"On ne lutte pas contre les industriels, on lutte contre la pollution qu'ils émettent en dépassant largement les normes", explique une riveraine, Jackie Huriaux, 74 ans, ce mardi 13 février, lors d'une audience devant la cour d'appel d'Aix-en-Provence chargée d'examiner les assignations de riverains du complexe industriel de Fos-sur-Mer (Bouches-du-Rhône).
Ces derniers avaient attaqué plusieurs entreprises, dont le sidérurgiste ArcelorMittal et le groupe pétrolier Esso, en invoquant notamment un "préjudice d'anxiété". Au premier procès, en 2022, la justice avait notamment insisté sur les "circonstances historiques" ayant amené cette région, proche de Marseille, "à être choisie, en raison de son emplacement géographique, pour être l'un des principaux sites nationaux de développement industriel".
Des cancers qui poussent à "attaquer des sociétés qui les faisaient vivre"
Les deux parties ont longuement évoqué l'étude Fos-Epseal, publiée en 2017, qui avait jeté un pavé dans la mare parmi les habitants de la région en concluant notamment que les femmes interrogées à Port-Saint-Louis et Fos-sur-Mer avaient trois fois plus de cancers que la moyenne nationale.
Jusqu'à cette parution, les riverains n'avaient pas "imaginé qu'ils pouvaient attaquer les sociétés qui les faisaient vivre, puisqu'ils travaillent pour la plupart dans ces entreprises", a expliqué leur avocate, Me Julie Andreu, rappelant qu'une des personnes qu'elle défendait avait succombé à plusieurs cancers en cours de procédure.
"Dans notre allée, on est douze, huit sont morts de cancers, […] et dans mon travail, je peux vous dire que c'était impressionnant au fur et à mesure que les années passaient", a poursuivi cette ancienne infirmière libérale.
Un site industriel installé avant les logements
"La qualité de l'air à Fos n'est pas plus mauvaise" et "parfois bien meilleure" qu'ailleurs, se défend à la barre l'avocate d'ArcelorMittal, regrettant l'"image apocalyptique faite" par la partie adverse.
L'avocat du fabricant de plastique PVC Kem One a, quant à lui, insisté sur le fait que son entreprise s'était installée en 1963 sur le site, soit une décennie avant que Jackie Huriaux et son mari n'achètent leur logement à proximité.

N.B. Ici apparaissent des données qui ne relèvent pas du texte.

Lemma resolved_Dart_Initialize_arguments (order : ArgumentOrder) :
  hoare (resolves_to build settings e name p) (Dart_Initialize_arguments build settings e order)
    (fun symbols _ =>
       resolution build <> StaticResolution ->
       name = kInstructionsSnapshotName ->
       snd (fst symbols) = p).
Proof.
  unfold Dart_Initialize_arguments.
  destruct order;
    repeat lazymatch goal with
           | |- hoare _ (bind (DART_SYMBOL _ _ _ _) _) _ =>
               eapply hoare_bind; [apply resolved_DART_SYMBOL|];
               intros ? ? _; cbv beta
           | |- hoare _ (bind (PrecompiledInstructionsSymbolIfPresent _ _ _) _) _ =>
               eapply hoare_bind; [apply resolved_instructions|];
               intros ? ? ?; cbv beta
           | |- hoare _ (bind (PrecompiledDataSnapshotSymbolIfPresent _ _ _) _) _ =>
               eapply hoare_bind; [apply resolved_data|];
               intros ? ? _; cbv beta
           end;
    apply hoare_ret; cbn [fst snd]; assumption.
Qed.

End Resolved.

(** The three lookups do not get in each other's way. *)
Lemma symbols_in_any_order
    (build : Build) (settings : SkySettings) (e : Env)
    (order : ArgumentOrder) (s : Process) :
  result (Dart_Initialize_arguments build settings e order s) =
  symbols_at build settings e s.
Proof.
  assert (Hnames :
    kDartVmIsolateSnapshotBufferName <> kInstructionsSnapshotName /\
    kDartVmIsolateSnapshotBufferName <> kDataSnapshotName /\
    kInstructionsSnapshotName <> kDataSnapshotName) by (repeat split; discriminate).
  destruct Hnames as (H12 & H13 & H23).
  pose proof (fun n o (H : n <> o) s0 =>
                DART_SYMBOL_after_other build settings e e n o s0 H) as Hafter.
  unfold symbols_at, Dart_Initialize_arguments,
    PrecompiledInstructionsSymbolIfPresent,
    PrecompiledDataSnapshotSymbolIfPresent.
  destruct (resolution build) eqn:Hres;
    [unfold DART_SYMBOL; rewrite Hres; destruct order; reflexivity | |].
  all: destruct order.
  all: repeat lazymatch goal with
       | |- result (bind (DART_SYMBOL _ _ _ ?n) _ ?s0) = _ =>
           let E := fresh "E" in
           destruct (result (DART_SYMBOL build settings e n s)) eqn:E;
           [rewrite (result_bind_Ret (DART_SYMBOL build settings e n) _ s0 _)
              by (rewrite ?Hafter
                    by (assumption || (apply not_eq_sym; assumption));
                  exact E)
           |rewrite (result_bind_Fatal (DART_SYMBOL build settings e n) _ s0)
              by (rewrite ?Hafter
                    by (assumption || (apply not_eq_sym; assumption));
                  exact E)];
           cbv beta
       end.
  all: repeat match goal with
       | |- context [match result ?r with _ => _ end] => destruct (result r)
       end; reflexivity.
Qed.

Lemma IsRunningPrecompiledCode_resolved
    (build : Build) (settings : SkySettings) (e : Env) (s : Process)
    (precompiled : bool) :
  result (IsRunningPrecompiledCode build settings e s) = Ret precompiled ->
  match resolution build with
  | StaticResolution => precompiled = false
  | _ =>
      exists p,
        resolves_to build settings e kInstructionsSnapshotName p s /\
        precompiled = negb (is_null p)
  end.
Proof.
  unfold IsRunningPrecompiledCode, PrecompiledInstructionsSymbolIfPresent,
    resolves_to.
  destruct (resolution build); [intros H; now injection H as <- | |].
  all: intros H;
    destruct (result (DART_SYMBOL build settings e kInstructionsSnapshotName s))
      as [p|] eqn:Hp;
    [rewrite (result_bind_Ret _ _ _ _ Hp) in H
    |rewrite (result_bind_Fatal _ _ _ Hp) in H; discriminate];
    exists p; split; [reflexivity | now injection H as <-].
Qed.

"On ne savait pas du tout à quoi s'attendre, on venait pour un travail", a résumé Mme Huriaux, dont le mari était technicien chez ArcelorMittal. Elle assure par ailleurs que lorsqu'elle s'est "installée, en 1972, on ne parlait pas de cancers". "Les industriels nous ont traités comme des déchets."
La décision de justice sera rendue le 16 mai.